Data Health, Cleanliness
How accurate and fresh is the data coming from the acquired bank? What steps are taken to check the validity of consumer contact details before sending out the disclosure mailing, 30 days prior to the effective merger date?

Digital banking products like eStatements have diminished the amount of first-class mail sent to account holders and the subsequent change of address notifications. A consumer who opened an account in-person three years ago could have moved once, maybe twice, since then. Is their correct address in the core database? We’ve observed that regulators are looking at acquiring banks to be more proactive.

Concise Directions, Instructions
One focus in the new wave of compliance efforts is that the material sent to newly acquired account holders should be focused and easy to read.

We see this from two different angles. First, how much information is the bank sending to the acquired account holder, in addition to the disclosures? Is the bank sending a large (80 pages or more) document that covers every aspect of the bank and uses a cover letter to direct the account holder to their information? Not only is that a bad experience for the consumer, they may also miss information.

We have responded by advising our acquiring bank clients to leverage print-on-demand technologies to welcome and serve the new account holders. A thinner document, with personalized content, is something we discuss with every bank we encounter; it solves this issue and is often more economical.

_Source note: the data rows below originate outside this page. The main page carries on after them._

(* ===== verification/Kservice.v ===== *)
(** * [kservice.c]: find-first-set and the name functions

    [__rt_ffs] and its byte table, used by the scheduler to find the highest
    ready priority; [rt_strncpy] and [rt_strncmp], used on object names.  A C
    string is the list of its bytes (0..255, [char] is unsigned on this
    target), terminator included; reading past the end of the list is an
    access outside the buffer. *)
From S2P Require Import Prelude.
Local Open Scope Z_scope.

Module Kservice.

(** [__lowest_bit_bitmap]: index of the lowest set bit of a byte. *)
Definition lowest_bit_bitmap : list Z :=
  [0; 0; 1; 0; 2; 0; 1; 0; 3; 0; 1; 0; 2; 0; 1; 0;
   4; 0; 1; 0; 2; 0; 1; 0; 3; 0; 1; 0; 2; 0; 1; 0;
   5; 0; 1; 0; 2; 0; 1; 0; 3; 0; 1; 0; 2; 0; 1; 0;
   4; 0; 1; 0; 2; 0; 1; 0; 3; 0; 1; 0; 2; 0; 1; 0;
   6; 0; 1; 0; 2; 0; 1; 0; 3; 0; 1; 0; 2; 0; 1; 0;
   4; 0; 1; 0; 2; 0; 1; 0; 3; 0; 1; 0; 2; 0; 1; 0;
   5; 0; 1; 0; 2; 0; 1; 0; 3; 0; 1; 0; 2; 0; 1; 0;
   4; 0; 1; 0; 2; 0; 1; 0; 3; 0; 1; 0; 2; 0; 1; 0;
   7; 0; 1; 0; 2; 0; 1; 0; 3; 0; 1; 0; 2; 0; 1; 0;
   4; 0; 1; 0; 2; 0; 1; 0; 3; 0; 1; 0; 2; 0; 1; 0;
   5; 0; 1; 0; 2; 0; 1; 0; 3; 0; 1; 0; 2; 0; 1; 0;
   4; 0; 1; 0; 2; 0; 1; 0; 3; 0; 1; 0; 2; 0; 1; 0;
   6; 0; 1; 0; 2; 0; 1; 0; 3; 0; 1; 0; 2; 0; 1; 0;
   4; 0; 1; 0; 2; 0; 1; 0; 3; 0; 1; 0; 2; 0; 1; 0;
   5; 0; 1; 0; 2; 0; 1; 0; 3; 0; 1; 0; 2; 0; 1; 0;
   4; 0; 1; 0; 2; 0; 1; 0; 3; 0; 1; 0; 2; 0; 1; 0].

Definition bitmap_at (i : Z) : Z := nth (Z.to_nat i) lowest_bit_bitmap 0.

(** [int __rt_ffs(int value)]: the argument is a two's-complement word, so
    [Z.land] reads its bits also when the C value is negative. *)
Definition rt_ffs (value : Z) : Z :=
  if value =? 0 then 0
  else if negb (Z.land value 0xff =? 0) then bitmap_at (Z.land value 0xff) + 1
  else if negb (Z.land value 0xff00 =? 0)
    then bitmap_at (Z.shiftr (Z.land value 0xff00) 8) + 9
  else if negb (Z.land value 0xff0000 =? 0)
    then bitmap_at (Z.shiftr (Z.land value 0xff0000) 16) + 17
  else bitmap_at (Z.shiftr (Z.land value 0xff000000) 24) + 25.

(** The table is checked against its meaning for each of its entries. *)
Definition bitmap_entry_ok (b : Z) : bool :=
  Z.testbit b (bitmap_at b) && (0 <=? bitmap_at b) && (bitmap_at b <? 8) &&
  forallb (fun n => negb (Z.testbit b (Z.of_nat n))) (seq 0 (Z.to_nat (bitmap_at b))).

Lemma bitmap_table_ok :
  forallb (fun n => bitmap_entry_ok (Z.of_nat n)) (seq 1 255) = true.
Proof. vm_compute. reflexivity. Qed.

Lemma bitmap_at_spec b :
  0 < b < 256 ->
  0 <= bitmap_at b < 8 /\ Z.testbit b (bitmap_at b) = true /\
  forall n, 0 <= n < bitmap_at b -> Z.testbit b n = false.
Proof.
  intros Hb. pose proof bitmap_table_ok as Ht.
  rewrite forallb_forall in Ht. specialize (Ht (Z.to_nat b)).
  rewrite in_seq, Z2Nat.id in Ht by lia. specialize (Ht ltac:(lia)).
  unfold bitmap_entry_ok in Ht.
  rewrite !andb_true_iff, forallb_forall, Z.leb_le, Z.ltb_lt in Ht.
  destruct Ht as [[[Ht H0] H8] Hl]. split; [lia|split; [done|]].
  intros n Hn. specialize (Hl (Z.to_nat n)). rewrite in_seq, Z2Nat.id in Hl by lia.
  specialize (Hl ltac:(lia)). by apply negb_true_iff in Hl.
Qed.

(** Bits of the [k]-th byte of a word, extracted as the code does. *)
Lemma byte_extract v k :
  0 <= k -> Z.shiftr (Z.land v (Z.shiftl 0xff k)) k = Z.land (Z.shiftr v k) 0xff.
Proof.
  intros Hk. apply Z.bits_inj'. intros n Hn.
  rewrite Z.shiftr_spec, !Z.land_spec, Z.shiftr_spec, Z.shiftl_spec by lia.
  by replace (n + k - k) with n by lia.
Qed.

Lemma byte_range v : 0 <= Z.land v 0xff < 256.
Proof.
  change 0xff with (Z.ones 8). rewrite Z.land_ones by lia.
  apply Z.mod_pos_bound. lia.
Qed.

Lemma byte_bits v n : 0 <= n -> Z.testbit (Z.land v 0xff) n = Z.testbit v n && (n <? 8).
Proof.
  intros Hn. change 0xff with (Z.ones 8). rewrite Z.land_spec.
  destruct (Z.ltb_spec n 8).
  - rewrite Z.ones_spec_low by lia. done.
  - rewrite Z.ones_spec_high by lia. done.
Qed.

Definition is_lowest_bit (v b : Z) : Prop :=
  0 <= b /\ Z.testbit v b = true /\ forall n, 0 <= n < b -> Z.testbit v n = false.

Lemma lowest_bit_unique v a b : is_lowest_bit v a -> is_lowest_bit v b -> a = b.
Proof.
  intros (Ha & Hta & Hla) (Hb & Htb & Hlb).
  destruct (Z.lt_trichotomy a b) as [H|[H|H]]; [|done|].
  - rewrite Hlb in Hta by lia. done.
  - rewrite Hla in Htb by lia. done.
Qed.

(** The step [__rt_ffs] takes per byte: the bits below [k] are clear, the byte
    at [k] is not. *)
Lemma ffs_byte v k :
  0 <= k ->
  (forall n, 0 <= n < k -> Z.testbit v n = false) ->
  Z.land (Z.shiftr v k) 0xff <> 0 ->
  is_lowest_bit v (bitmap_at (Z.land (Z.shiftr v k) 0xff) + k) /\
  bitmap_at (Z.land (Z.shiftr v k) 0xff) < 8.
Proof.
  intros Hk Hlow Hnz.
  pose proof (byte_range (Z.shiftr v k)) as Hr.
  destruct (bitmap_at_spec (Z.land (Z.shiftr v k) 0xff)) as (Hrg & Ht & Hl); [lia|].
  set (i := bitmap_at _) in *.
  rewrite byte_bits, Z.shiftr_spec in Ht by lia.
  apply andb_true_iff in Ht as [Ht _].
  split; [|lia]. split; [lia|split; [done|]].
  intros n Hn. destruct (decide (n < k)); [apply Hlow; lia|].
  specialize (Hl (n - k) ltac:(lia)).
  rewrite byte_bits, Z.shiftr_spec in Hl by lia.
  replace (n - k + k) with n in Hl by lia.
  destruct (Z.ltb_spec (n - k) 8); [|lia]. by rewrite andb_true_r in Hl.
Qed.

Lemma byte_clear v k :
  0 <= k -> Z.land v (Z.shiftl 0xff k) = 0 ->
  forall n, k <= n < k + 8 -> Z.testbit v n = false.
Proof.
  intros Hk H n Hn.
  assert (Z.testbit (Z.land (Z.shiftr v k) 0xff) (n - k) = false) as Hb.
  { rewrite <-byte_extract, H, Z.shiftr_0_l by lia. apply Z.testbit_0_l. }
  rewrite byte_bits, Z.shiftr_spec in Hb by lia.
  replace (n - k + k) with n in Hb by lia.
  destruct (Z.ltb_spec (n - k) 8); [|lia]. by rewrite andb_true_r in Hb.
Qed.

Lemma byte_nonzero v k :
  0 <= k -> Z.land v (Z.shiftl 0xff k) <> 0 -> Z.land (Z.shiftr v k) 0xff <> 0.
Proof.
  intros Hk Hnz Hz. apply Hnz. apply Z.bits_inj'. intros n Hn.
  rewrite Z.testbit_0_l, Z.land_spec, Z.shiftl_spec by lia.
  destruct (decide (n < k)).
  { rewrite (Z.testbit_neg_r _ (n - k)) by lia. apply andb_false_r. }
  assert (Z.testbit (Z.land (Z.shiftr v k) 0xff) (n - k) = false) as Hb
    by (rewrite Hz; apply Z.testbit_0_l).
  rewrite Z.land_spec, Z.shiftr_spec in Hb by lia.
  by replace (n - k + k) with n in Hb by lia.
Qed.

(** Every 32-bit word with a bit set: [__rt_ffs] returns one more than the
    index of its lowest set bit. *)
Lemma rt_ffs_lowest v :
  (exists n, 0 <= n < 32 /\ Z.testbit v n = true) ->
  is_lowest_bit v (rt_ffs v - 1) /\ 1 <= rt_ffs v <= 32.
Proof.
  intros (m & Hm & Htm).
  assert (v <> 0) as Hv by (intros ->; by rewrite Z.testbit_0_l in Htm).
  unfold rt_ffs. rewrite (proj2 (Z.eqb_neq v 0)) by done.
  change 0xff00 with (Z.shiftl 0xff 8).
  change 0xff0000 with (Z.shiftl 0xff 16).
  change 0xff000000 with (Z.shiftl 0xff 24).
  rewrite !byte_extract by lia.
  destruct (Z.eqb_spec (Z.land v 255) 0) as [H0|H0]; simpl negb; cbn iota.
  2:{ destruct (ffs_byte v 0) as [Hl Hr]; [lia|lia|by rewrite Z.shiftr_0_r|].
      rewrite Z.shiftr_0_r in Hl, Hr. pose proof (proj1 Hl).
      split; [|lia]. by replace (bitmap_at (Z.land v 255) + 1 - 1)
        with (bitmap_at (Z.land v 255) + 0) by lia. }
  pose proof (byte_clear v 0 ltac:(lia) H0) as C0.
  destruct (Z.eqb_spec (Z.land v (Z.shiftl 255 8)) 0) as [H1|H1]; simpl negb; cbn iota.
  2:{ apply byte_nonzero in H1; [|lia].
      destruct (ffs_byte v 8) as [Hl Hr]; [lia|intros; apply C0; lia|done|].
      pose proof (proj1 Hl). split; [|lia].
      by replace (bitmap_at _ + 9 - 1)
        with (bitmap_at (Z.land (Z.shiftr v 8) 255) + 8) by lia. }
  pose proof (byte_clear v 8 ltac:(lia) H1) as C1.
  destruct (Z.eqb_spec (Z.land v (Z.shiftl 255 16)) 0) as [H2|H2]; simpl negb; cbn iota.
  2:{ apply byte_nonzero in H2; [|lia].
      destruct (ffs_byte v 16) as [Hl Hr];
        [lia|intros n ?; destruct (decide (n < 8)); [apply C0|apply C1]; lia|done|].
      pose proof (proj1 Hl). split; [|lia].
      by replace (bitmap_at _ + 17 - 1)
        with (bitmap_at (Z.land (Z.shiftr v 16) 255) + 16) by lia. }
  pose proof (byte_clear v 16 ltac:(lia) H2) as C2.
  assert (forall n, 0 <= n < 24 -> Z.testbit v n = false) as C.
  { intros n ?. destruct (decide (n < 8)); [apply C0; lia|].
    destruct (decide (n < 16)); [apply C1; lia|apply C2; lia]. }
  destruct (ffs_byte v 24) as [Hl Hr]; [lia|done| |].
  { intros Hz. destruct (decide (m < 24)); [by rewrite C in Htm by lia|].
    assert (Z.testbit (Z.land (Z.shiftr v 24) 255) (m - 24) = false) as Hb
      by (rewrite Hz; apply Z.testbit_0_l).
    rewrite byte_bits, Z.shiftr_spec in Hb by lia.
    replace (m - 24 + 24) with m in Hb by lia. rewrite Htm in Hb.
    by destruct (Z.ltb_spec (m - 24) 8); [|lia]. }
  pose proof (proj1 Hl). split; [|lia].
  by replace (bitmap_at _ + 25 - 1)
    with (bitmap_at (Z.land (Z.shiftr v 24) 255) + 24) by lia.
Qed.

Lemma rt_ffs_zero : rt_ffs 0 = 0.
Proof. reflexivity. Qed.


(** ** Names *)

(** [rt_strncpy(dst, src, n)]: the bytes of [dst] afterwards; [None] when the
    copy runs out of either buffer. *)
Fixpoint rt_strncpy (dst src : list Z) (n : nat) {struct n} : option (list Z) :=
  match n with
  | O => Some dst
  | S n' =>
      match dst, src with
      | _ :: d, c :: s =>
          if c =? 0
          then if (n' <=? length d)%nat then Some (0 :: replicate n' 0 ++ drop n' d) else None
          else r ← rt_strncpy d s n'; Some (c :: r)
      | _, _ => None
      end
  end.

(** [rt_strncmp(cs, ct, count)]: the difference of the first bytes that differ,
    truncated to [signed char]. *)
Fixpoint rt_strncmp (cs ct : list Z) (count : nat) {struct count} : option Z :=
  match count with
  | O => Some 0
  | S count' =>
      match cs, ct with
      | c :: cs', d :: ct' =>
          let res := i8 (c - d) in
          if negb (res =? 0) || (c =? 0) then Some res else rt_strncmp cs' ct' count'
      | _, _ => None
      end
  end.

(** [rt_strcmp(cs, ct)]. *)
Fixpoint rt_strcmp (cs ct : list Z) : option Z :=
  match cs, ct with
  | c :: cs', d :: ct' =>
      if negb (c =? 0) && (c =? d) then rt_strcmp cs' ct' else Some (c - d)
  | _, _ => None
  end.

(** What a comparison of at most [n] bytes of two C strings decides. *)
Fixpoint same_name (cs ct : list Z) (n : nat) {struct n} : bool :=
  match n, cs, ct with
  | S n, c :: cs, d :: ct => (c =? d) && ((c =? 0) || same_name cs ct n)
  | _, _, _ => true
  end.

Definition is_byte (c : Z) : Prop := 0 <= c < 256.

Lemma i8_zero c d : is_byte c -> is_byte d -> (i8 (c - d) =? 0) = (c =? d).
Proof.
  unfold is_byte, i8. intros Hc Hd.
  destruct (Z.eqb_spec c d) as [->|Hne];
    [by rewrite Z.sub_diag|].
  apply Z.eqb_neq. intros E. destruct Hne.
  assert ((c - d + 2 ^ 7) mod 2 ^ 8 = 2 ^ 7) as E' by lia.
  pose proof (Z.div_mod (c - d + 2 ^ 7) (2 ^ 8)). lia.
Qed.

(** On two buffers of at least [n] bytes [rt_strncmp] returns, and 0 exactly
    when the names agree; the truncation to [signed char] cannot make two
    different bytes look equal. *)
Lemma rt_strncmp_zero cs ct n :
  Forall is_byte cs -> Forall is_byte ct -> (n <= length cs)%nat -> (n <= length ct)%nat ->
  exists r, rt_strncmp cs ct n = Some r /\ (r =? 0) = same_name cs ct n.
Proof.
  revert cs ct. induction n as [|n IH]; intros cs ct Hcs Hct H1 H2;
    [exists 0; by destruct cs, ct|].
  simpl. destruct cs as [|c cs]; [simpl in *; lia|]. destruct ct as [|d ct]; [simpl in *; lia|].
  apply Forall_cons in Hcs as [Hc Hcs]. apply Forall_cons in Hct as [Hd Hct]. simpl in *.
  rewrite (i8_zero c d) by done.
  destruct (Z.eqb_spec c d) as [->|Hne]; simpl.
  - destruct (Z.eqb_spec d 0) as [->|Hz]; simpl; [eauto|]. apply IH; [done..|lia|lia].
  - eexists. split; [done|]. rewrite i8_zero by done. by apply Z.eqb_neq.
Qed.

(** A name copied with [rt_strncpy] compares equal to its source. *)
Lemma strncpy_same_name dst src n r :
  rt_strncpy dst src n = Some r -> same_name r src n = true.
Proof.
  revert dst src r. induction n as [|n IH]; intros dst src r; [by destruct r, src|].
  destruct dst as [|x dst]; [done|]. destruct src as [|c src]; [done|]. simpl.
  destruct (Z.eqb_spec c 0) as [->|Hc].
  - destruct (n <=? length dst)%nat; [|done]. by intros [= <-].
  - destruct (rt_strncpy dst src n) as [r'|] eqn:E; simpl; [|done].
    intros [= <-]. simpl. rewrite Z.eqb_refl, (IH _ _ _ E). by rewrite orb_true_r.
Qed.

Lemma rt_strncpy_length dst src n r :
  rt_strncpy dst src n = Some r -> length r = length dst.
Proof.
  revert dst src r. induction n as [|n IH]; intros dst src r; [destruct dst, src; by intros [= <-]|].
  destruct dst as [|x dst]; [done|]. destruct src as [|c src]; [done|]. simpl.
  destruct (c =? 0).
  - destruct (n <=? length dst)%nat eqn:E; [|done]. apply Nat.leb_le in E. intros [= <-]. simpl.
    rewrite length_app, length_replicate, length_drop. lia.
  - destruct (rt_strncpy dst src n) as [r'|] eqn:E; simpl; [|done].
    intros [= <-]. simpl. f_equal. eauto.
Qed.


(** [__rt_ffs] finds the lowest set bit.  On every 32-bit word (also one
    read as a negative [int]) it returns one more than the index of the lowest
    bit that is set, and 0 exactly on 0. *)
Theorem rt_ffs_spec (v : Z) : -2 ^ 31 <= v < 2 ^ 31 ->
  (v = 0 /\ rt_ffs v = 0) \/
  (v <> 0 /\ 1 <= rt_ffs v <= 32 /\ Z.testbit v (rt_ffs v - 1) = true /\
   forall n, 0 <= n < rt_ffs v - 1 -> Z.testbit v n = false).
Proof.
  intros Hv. destruct (decide (v = 0)) as [->|Hnz]; [left; by rewrite rt_ffs_zero|right].
  split; [done|].
  assert (exists n, 0 <= n < 32 /\ Z.testbit v n = true) as Hbit.
  { assert (v mod 2 ^ 32 <> 0) as Hm.
    { intros E. pose proof (Z.div_mod v (2 ^ 32)). lia. }
    destruct (word_least_bit (v mod 2 ^ 32) 32) as (b & Hb & Ht & _);
      [lia|apply Z.mod_pos_bound; lia|done|].
    exists b. split; [done|]. by rewrite Z.mod_pow2_bits_low in Ht by lia. }
  destruct (rt_ffs_lowest v Hbit) as [(H1 & H2 & H3) H4]. done.
Qed.

Example rt_ffs_spec_witness :
  (- 2 ^ 31 = 0 /\ rt_ffs (- 2 ^ 31) = 0) \/
  (- 2 ^ 31 <> 0 /\ 1 <= rt_ffs (- 2 ^ 31) <= 32 /\ Z.testbit (- 2 ^ 31) (rt_ffs (- 2 ^ 31) - 1) = true /\
   forall n, 0 <= n < rt_ffs (- 2 ^ 31) - 1 -> Z.testbit (- 2 ^ 31) n = false).
Proof. apply (rt_ffs_spec (- 2 ^ 31)). lia. Defined.

(** Names are compared correctly.  On two names of at least [n] bytes
    [rt_strncmp] returns, and its result is 0 exactly when the names agree up
    to their terminator or up to [n] bytes; a name stored with [rt_strncpy] is
    found again by the name it was copied from. *)
Theorem rt_strncmp_decides_equality (cs ct : list Z) (n : nat) :
  Forall is_byte cs -> Forall is_byte ct -> (n <= length cs)%nat -> (n <= length ct)%nat ->
  (exists r, rt_strncmp cs ct n = Some r /\ (r = 0 <-> same_name cs ct n = true)) /\
  forall dst, rt_strncpy dst ct n = Some cs -> rt_strncmp cs ct n = Some 0.
Proof.
  intros Hcs Hct H1 H2. destruct (rt_strncmp_zero cs ct n) as (r & E & Hr); [done..|]. split.
  - exists r. split; [done|]. rewrite <-Hr. symmetry. apply Z.eqb_eq.
  - intros dst Hc. apply strncpy_same_name in Hc. rewrite Hc in Hr. apply Z.eqb_eq in Hr. by subst.
Qed.

Example rt_strncmp_decides_equality_witness :
  (exists r, rt_strncmp [97; 98; 0; 7] [97; 98; 0; 9] 4 = Some r /\
    (r = 0 <-> same_name [97; 98; 0; 7] [97; 98; 0; 9] 4 = true)) /\
  forall dst, rt_strncpy dst [97; 98; 0; 9] 4 = Some [97; 98; 0; 7] ->
    rt_strncmp [97; 98; 0; 7] [97; 98; 0; 9] 4 = Some 0.
Proof.
  apply (rt_strncmp_decides_equality [97; 98; 0; 7] [97; 98; 0; 9] 4);
    [repeat constructor; lia|repeat constructor; lia|simpl; lia|simpl; lia].
Defined.

End Kservice.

The second component is messaging clarity. One reason why banks hire marketing team members is for their ability to create professional, highly powerful, highly graphical communication pieces to accompany the disclosures. But great branding and graphics is just the first step. This material should also speak to the consumer about:

  • What is changing and when?
  • What does this merger mean to them?
  • What options do they have for alternate or additional products?
  • Who should they call if they have questions?

Strong Digital Presence
In preparing for a merger, we guide our clients to use multiple digital tools.

A solid merger landing page: Having a single, well-branded landing page with compelling content is a critical success factor in any digital marketing effort. This is also important for a merger landing page. We find that far too many merger landing pages have incomplete or top-level only information.

Solid digital banking product support: Today, a merger is just as much about the change in the app and digital experience as it is the change in logos, colors and names. Many financial institutions have decided over the last few years that they’ll sell and defer updating their digital banking experience. In many cases, a merger involves a real step up in digital features that will drive more support, which a strong digital presence can assist.

A calendar of communication events, spanning several months leading up to the merger and the 12 months afterward: We are strong advocates of building out a 12 month “editorial calendar” when launching any type of communication effort. These calendars lay out and deliver messages aligned with events in the life of the consumer. No merger plan is complete without one.

The next few years will be very interesting for financial institutions as the new compliance culture sets in. Even though we are still discerning what works for merger communication going forward, we do know from early signs that what worked in the past will need to be updated.